___ PROVIDED DATA ___

(* ===== verification/OneTimeInit.v ===== *)
(** * threads/one_time_init.c: one-time initialization

    [one_time_init] is called by any number of threads, any number of times
    each; in the program two threads call it twice.  Every statement between two
    synchronization points is a step of its thread, and init() is two steps, its
    beginning and its end.  A mutex knows its owner.  A pthread function returns
    0 or a positive error number, so the tests for -1 of the source never succeed
    and a failed lock goes unnoticed: [ot_step false] has such failures,
    [ot_step true] has not. *)

From S2P Require Import Prelude.

(** The next statement of a thread in one_time_init(): lock, test of [called],
    the end of init(), the assignment, unlock; before its creation and after its
    end. *)
Inductive opc := ONone | OLock | OTest | OInit | OSet | OUnlock | OEnd.

#[export] Instance opc_eq_dec : EqDecision opc.
Proof. solve_decision. Defined.

(** [left]: the calls that follow the current one; [returned]: how many calls
    have returned. *)
Record caller := Caller { opc_of : opc; left : nat; returned : nat }.

(** The next statement of main: creation of a thread, joining a thread. *)
Inductive main_pc := MCreate (i : nat) | MJoin (i : nat).

Record once := Once {
  mtx : option nat; called : Z; started : nat; inits : nat;
  callers : list caller; mpc : main_pc; exited : option Z }.

(** [s = f(...); if (s == -1) errExitEN(s, ...)] for the result of a pthread
    function: whether the process goes on. *)
Definition goes_on (s : Z) : bool := negb (s =? -1).

(** The program, with [calls !! i] calls in thread [i] + 1; ONCE_INITIALISER. *)
Definition ot_init (calls : list nat) : once :=
  Once None 0 0 0 (map (fun n => Caller ONone n 0) calls) (MCreate 0) None.

Definition set_caller (i : nat) (x : caller) (s : once) : once :=
  Once (mtx s) (called s) (started s) (inits s) (<[i := x]> (callers s)) (mpc s) (exited s).
Definition set_mtx (o : option nat) (s : once) : once :=
  Once o (called s) (started s) (inits s) (callers s) (mpc s) (exited s).
Definition set_once (c : Z) (b n : nat) (s : once) : once :=
  Once (mtx s) c b n (callers s) (mpc s) (exited s).
Definition set_mpc (p : main_pc) (s : once) : once :=
  Once (mtx s) (called s) (started s) (inits s) (callers s) p (exited s).
Definition set_exited (st : Z) (s : once) : once :=
  Once (mtx s) (called s) (started s) (inits s) (callers s) (mpc s) (Some st).

(** A call returns, and threadFunc() makes the next one or ends. *)
Definition after_call (x : caller) : caller :=
  match left x with
  | O => Caller OEnd 0 (S (returned x))
  | S n => Caller OLock n (S (returned x))
  end.

(** The step of thread [i] if no pthread function fails. *)
Definition caller_step (i : nat) (s : once) : option once :=
  match callers s !! i with
  | None => None
  | Some x =>
      let goto p := set_caller i (Caller p (left x) (returned x)) in
      match opc_of x with
      | OLock => match mtx s with None => Some (goto OTest (set_mtx (Some i) s)) | Some _ => None end
      | OTest => if called s =? 0 then Some (goto OInit (set_once (called s) (S (started s)) (inits s) s))
                 else Some (goto OUnlock s)
      | OInit => Some (goto OSet (set_once (called s) (started s) (S (inits s)) s))
      | OSet => Some (goto OUnlock (set_once 1 (started s) (inits s) s))
      | OUnlock =>
          (* a thread that does not own the mutex does not release it *)
          let s' := if bool_decide (mtx s = Some i) then set_mtx None s else s in
          Some (set_caller i (after_call x) s')
      | ONone | OEnd => None
      end
  end.

(** The step of a thread whose lock fails with [e]. *)
Definition lock_fails (i : nat) (e : Z) (s : once) : option once :=
  match callers s !! i with
  | Some x =>
      if bool_decide (opc_of x = OLock) then
        Some (if goes_on e then set_caller i (Caller OTest (left x) (returned x)) s else set_exited 1 s)
      else None
  | None => None
  end.

Definition main_step (s : once) : option once :=
  match mpc s with
  | MCreate i =>
      match callers s !! i with
      | Some x => Some (set_mpc (MCreate (S i)) (set_caller i
                    (match left x with O => Caller OEnd 0 0 | S n => Caller OLock n 0 end) s))
      | None => Some (set_mpc (MJoin 0) s)
      end
  | MJoin i =>
      match callers s !! i with
      | Some x => if bool_decide (opc_of x = OEnd) then Some (set_mpc (MJoin (S i)) s) else None
      | None => Some (set_exited 0 s)
      end
  end.

Inductive ot_step (ok : bool) (s : once) : once -> Prop :=
| step_caller i s' : exited s = None -> caller_step i s = Some s' -> ot_step ok s s'
| step_main s' : exited s = None -> main_step s = Some s' -> ot_step ok s s'
(* pthread_create() or pthread_join() fails *)
| step_main_fails i : exited s = None -> (i < length (callers s))%nat -> mpc s = MCreate i \/ mpc s = MJoin i ->
    ot_step ok s (set_exited 1 s)
| step_lock_fails i e s' : ok = false -> exited s = None -> 0 < e -> lock_fails i e s = Some s' -> ot_step ok s s'.

Inductive ot_reach (ok : bool) (s0 : once) : once -> Prop :=
| ot_refl : ot_reach ok s0 s0
| ot_next s s' : ot_reach ok s0 s -> ot_step ok s s' -> ot_reach ok s0 s'.

(** ** The invariant *)

Definition holds (x : caller) : Z := match opc_of x with OTest | OInit | OSet | OUnlock => 1 | _ => 0 end.
Definition initing (x : caller) : Z := match opc_of x with OInit | OSet => 1 | _ => 0 end.
Definition setting (x : caller) : Z := match opc_of x with OSet => 1 | _ => 0 end.

Arguments holds !x /.
Arguments initing !x /.
Arguments setting !x /.

(** How many calls the thread makes in all. *)
Definition all_calls (x : caller) : nat :=
  (returned x + left x + match opc_of x with ONone | OEnd => 0 | _ => 1 end)%nat.

Definition main_ok (s : once) : Prop :=
  match mpc s with
  | MCreate k => forall i x, callers s !! i = Some x -> (opc_of x = ONone <-> (k <= i)%nat)
  | MJoin k => forall i x, callers s !! i = Some x -> opc_of x <> ONone /\ ((i < k)%nat -> opc_of x = OEnd)
  end.
Arguments all_calls !x /.

Definition caller_ok (s : once) (x : caller) : Prop :=
  (opc_of x = OUnlock \/ (0 < returned x)%nat -> called s = 1) /\
  (opc_of x = OEnd -> left x = 0%nat) /\ (opc_of x = ONone -> returned x = 0%nat).

Record ot_inv (calls : list nat) (s : once) : Prop := {
  o_calls : map all_calls (callers s) = calls;
  o_owner : forall i x, callers s !! i = Some x -> (holds x = 1 <-> mtx s = Some i);
  o_valid : forall i, mtx s = Some i -> (i < length (callers s))%nat;
  o_called : 0 <= called s /\ called s + total initing (callers s) <= 1;
  o_started : Z.of_nat (started s) = called s + total initing (callers s);
  o_inits : Z.of_nat (inits s) = called s + total setting (callers s);
  o_callers : forall i x, callers s !! i = Some x -> caller_ok s x;
  o_main : main_ok s;
  o_exit : exited s = Some 0 -> forall i x, callers s !! i = Some x -> opc_of x = OEnd
}.

Lemma initing_nonneg x : 0 <= initing x.
Proof. unfold initing. destruct (opc_of x); lia. Qed.
Lemma setting_nonneg x : 0 <= setting x.
Proof. unfold setting. destruct (opc_of x); lia. Qed.
Lemma setting_initing x : setting x <= initing x.
Proof. unfold setting, initing. destruct (opc_of x); lia. Qed.

Lemma ot_inv_init calls : ot_inv calls (ot_init calls).
Proof.
  assert (forall i x, callers (ot_init calls) !! i = Some x -> exists n, x = Caller ONone n 0) as Hx.
  { intros i x Hi. cbn in Hi. rewrite list_lookup_fmap in Hi. destruct (calls !! i); simplify_eq/=. by eexists. }
  split; cbn [ot_init mtx called started inits callers exited]; try done.
  - clear Hx. induction calls as [|n l IH]; [done|]. cbn [map]. rewrite IH. cbn. by rewrite Nat.add_0_r.
  - intros i x Hi. destruct (Hx i x Hi) as [n ->]. by split.
  - rewrite total_map_zero by done. lia.
  - by rewrite total_map_zero.
  - by rewrite total_map_zero.
  - intros i x Hi. destruct (Hx i x Hi) as [n ->]. split_and!; cbn; try done. intros [?|?]; [done|lia].
  - intros i x Hi. destruct (Hx i x Hi) as [n ->]. split; [lia|done].
Qed.

(** ** Example runs *)

Inductive move := Main | Thread (i : nat) | LockFails (i : nat) (e : Z).

Definition do_move (m : move) (s : once) : option once :=
  match m with
  | Main => main_step s
  | Thread i => caller_step i s
  | LockFails i e => if 0 <? e then lock_fails i e s else None
  end.

Definition is_failure (m : move) : bool := match m with LockFails _ _ => true | _ => false end.

Fixpoint moves (l : list move) (s : once) : option once :=
  match l with
  | [] => Some s
  | m :: l => match exited s, do_move m s with None, Some s' => moves l s' | _, _ => None end
  end.

Lemma moves_reach ok l s0 s s' :
  (ok = true -> forallb (fun m => negb (is_failure m)) l = true) ->
  ot_reach ok s0 s -> moves l s = Some s' -> ot_reach ok s0 s'.
Proof.
  revert s. induction l as [|m l IH]; intros s Hok Hr H; cbn in H; [congruence|].
  destruct (exited s) eqn:He; [done|]. destruct (do_move m s) as [s1|] eqn:Hm; [|done].
  apply (IH s1); [|eapply ot_next; [exact Hr|]|done].
  - intros Hk. specialize (Hok Hk). by apply andb_true_iff in Hok as [_ Hok].
  - destruct m as [|i|i e]; cbn in Hm; [by apply step_main|by eapply step_caller|].
    destruct (Z.ltb_spec 0 e); [|done]. eapply step_lock_fails; try done. destruct ok; [|done]. by specialize (Hok eq_refl).
Qed.

(** The program: two threads, two calls each. *)
Definition demo_moves : list move :=
  [Main; Main; Main] ++ replicate 5 (Thread 1) ++ replicate 3 (Thread 0) ++ replicate 3 (Thread 1) ++
  replicate 3 (Thread 0) ++ [Main; Main; Main].
Definition demo_once : once := default (ot_init []) (moves demo_moves (ot_init [2; 2]%nat)).

(** If both locks fail, unnoticed, init() is called twice. *)
Lemma init_twice : exists s, ot_reach false (ot_init [2; 2]%nat) s /\ inits s = 2%nat /\ exited s = None.
Proof.
  set (l := [Main; Main; LockFails 0 22; LockFails 1 22; Thread 0; Thread 1; Thread 0; Thread 1]).
  exists (default (ot_init []) (moves l (ot_init [2; 2]%nat))). split; [|vm_compute; by split].
  apply (moves_reach false l _ (ot_init [2; 2]%nat)); [intros H; discriminate H|apply ot_refl|]. vm_compute. reflexivity.
Qed.

(** Changing a thread's record keeps the number of its calls. *)
Lemma map_insert_same {A B} (f : A -> B) l i x y : l !! i = Some x -> f y = f x -> map f (<[i := y]> l) = map f l.
Proof.
  intros Hi He. change (map f (<[i:=y]> l)) with (f <$> <[i:=y]> l). rewrite list_fmap_insert.
  apply list_insert_id. change (map f l) with (f <$> l). by rewrite list_lookup_fmap, Hi, He.
Qed.

(** A thread changes from [x] to [y]. *)
Lemma ot_inv_update calls s s' i x y :
  ot_inv calls s -> callers s !! i = Some x -> callers s' = <[i := y]> (callers s) -> mpc s' = mpc s -> exited s' = None ->
  opc_of x <> ONone -> opc_of x <> OEnd -> opc_of y <> ONone -> all_calls y = all_calls x ->
  (mtx s' = mtx s /\ holds y = holds x \/ mtx s = None /\ mtx s' = Some i /\ holds y = 1 \/
   mtx s = Some i /\ mtx s' = None /\ holds y = 0) ->
  called s <= called s' -> called s' + (total initing (callers s) - initing x + initing y) <= 1 ->
  Z.of_nat (started s') - Z.of_nat (started s) = called s' - called s + (initing y - initing x) ->
  Z.of_nat (inits s') - Z.of_nat (inits s) = called s' - called s + (setting y - setting x) ->
  caller_ok s' y -> ot_inv calls s'.
Proof.
  intros [Hca Hown Hval Hcal Hst Hin Hok Hmain Hex] Hi Ht Hmpc He Hx1 Hx2 Hy Hall Hm Hle Hsum Hs Hn Hyok.
  assert (i < length (callers s))%nat as Hlt by (by eapply lookup_lt_Some).
  assert (forall z, holds z = 1 \/ holds z = 0) as Hh by (intros z; unfold holds; destruct (opc_of z); auto).
  pose proof (Hown i x Hi) as Hxo.
  split; rewrite ?Ht, ?length_insert, ?(total_insert _ _ _ _ _ Hi).
  - by rewrite (map_insert_same _ _ _ _ _ Hi Hall).
  - intros j z [[-> ->]|[Hne Hj]]%lookup_changed.
    + destruct Hm as [[-> ->]|[(_ & -> & ->)|(_ & -> & ->)]]; [done|by split|done].
    + specialize (Hown j z Hj). destruct Hm as [[-> _]|[(E1 & -> & _)|(E1 & -> & _)]]; [done|..]; rewrite E1 in Hown; split; intros H; try done.
      * by apply Hown in H.
      * congruence.
      * apply Hown in H. congruence.
  - intros j Hj. destruct Hm as [[E1 _]|[(E1 & E2 & _)|(E1 & E2 & _)]]; [apply Hval; congruence|congruence|congruence].
  - lia.
  - lia.
  - lia.
  - intros j z [[-> ->]|[Hne Hj]]%lookup_changed; [done|]. destruct (Hok j z Hj) as (H1 & H2 & H3). split_and!; try done.
    intros H. specialize (H1 H). pose proof (total_nonneg initing (callers s) initing_nonneg).
    pose proof (total_ge initing _ _ _ initing_nonneg Hi). pose proof (initing_nonneg y). lia.
  - unfold main_ok in *. rewrite Hmpc, Ht. destruct (mpc s) as [k|k]; intros j z [[-> ->]|[Hne Hj]]%lookup_changed; try by apply Hmain.
    + specialize (Hmain i x Hi). tauto.
    + split; [done|]. intros Hk. by destruct (Hmain i x Hi) as [_ H]; specialize (H Hk).
  - congruence.
Qed.

(** Only the owner of the mutex is in init(). *)
Lemma owner_only calls s i x :
  ot_inv calls s -> callers s !! i = Some x -> holds x = 1 -> total initing (callers s) = initing x.
Proof.
  intros Hinv Hi Hh. apply (o_owner _ _ Hinv i x Hi) in Hh.
  pose proof (total_insert initing _ _ _ (Caller OEnd 0 0) Hi) as Ht. cbn in Ht.
  pose proof (total_nonneg initing (<[i:=Caller OEnd 0 0]> (callers s)) initing_nonneg) as Hnn.
  destruct (Z.ltb_spec 0 (total initing (<[i:=Caller OEnd 0 0]> (callers s)))) as [Hpos|]; [|lia].
  apply total_positive in Hpos as (j & y & [[-> ->]|[Hne Hj]]%lookup_changed & Hy); [cbn in Hy; lia| |apply initing_nonneg].
  assert (holds y = 1) as Hhy by (unfold initing, holds in *; by destruct (opc_of y)).
  apply (o_owner _ _ Hinv j y Hj) in Hhy. congruence.
Qed.

Ltac update Hinv Hi :=
  eapply ot_inv_update; [exact Hinv|exact Hi|reflexivity|..]; cbn; unfold caller_ok; cbn; try done; try lia.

___

ACTION ITEM. Go to the line with "#[export] Instance opc_eq_dec" in the entries above and repeat every line from there through the line with "let goto p := set_caller", exactly and with no other text.

TASK RESULT.
#[export] Instance opc_eq_dec : EqDecision opc.
Proof. solve_decision. Defined.

(** [left]: the calls that follow the current one; [returned]: how many calls
    have returned. *)
Record caller := Caller { opc_of : opc; left : nat; returned : nat }.

(** The next statement of main: creation of a thread, joining a thread. *)
Inductive main_pc := MCreate (i : nat) | MJoin (i : nat).

Record once := Once {
  mtx : option nat; called : Z; started : nat; inits : nat;
  callers : list caller; mpc : main_pc; exited : option Z }.

(** [s = f(...); if (s == -1) errExitEN(s, ...)] for the result of a pthread
    function: whether the process goes on. *)
Definition goes_on (s : Z) : bool := negb (s =? -1).

(** The program, with [calls !! i] calls in thread [i] + 1; ONCE_INITIALISER. *)
Definition ot_init (calls : list nat) : once :=
  Once None 0 0 0 (map (fun n => Caller ONone n 0) calls) (MCreate 0) None.

Definition set_caller (i : nat) (x : caller) (s : once) : once :=
  Once (mtx s) (called s) (started s) (inits s) (<[i := x]> (callers s)) (mpc s) (exited s).
Definition set_mtx (o : option nat) (s : once) : once :=
  Once o (called s) (started s) (inits s) (callers s) (mpc s) (exited s).
Definition set_once (c : Z) (b n : nat) (s : once) : once :=
  Once (mtx s) c b n (callers s) (mpc s) (exited s).
Definition set_mpc (p : main_pc) (s : once) : once :=
  Once (mtx s) (called s) (started s) (inits s) (callers s) p (exited s).
Definition set_exited (st : Z) (s : once) : once :=
  Once (mtx s) (called s) (started s) (inits s) (callers s) (mpc s) (Some st).

(** A call returns, and threadFunc() makes the next one or ends. *)
Definition after_call (x : caller) : caller :=
  match left x with
  | O => Caller OEnd 0 (S (returned x))
  | S n => Caller OLock n (S (returned x))
  end.

(** The step of thread [i] if no pthread function fails. *)
Definition caller_step (i : nat) (s : once) : option once :=
  match callers s !! i with
  | None => None
  | Some x =>
      let goto p := set_caller i (Caller p (left x) (returned x)) in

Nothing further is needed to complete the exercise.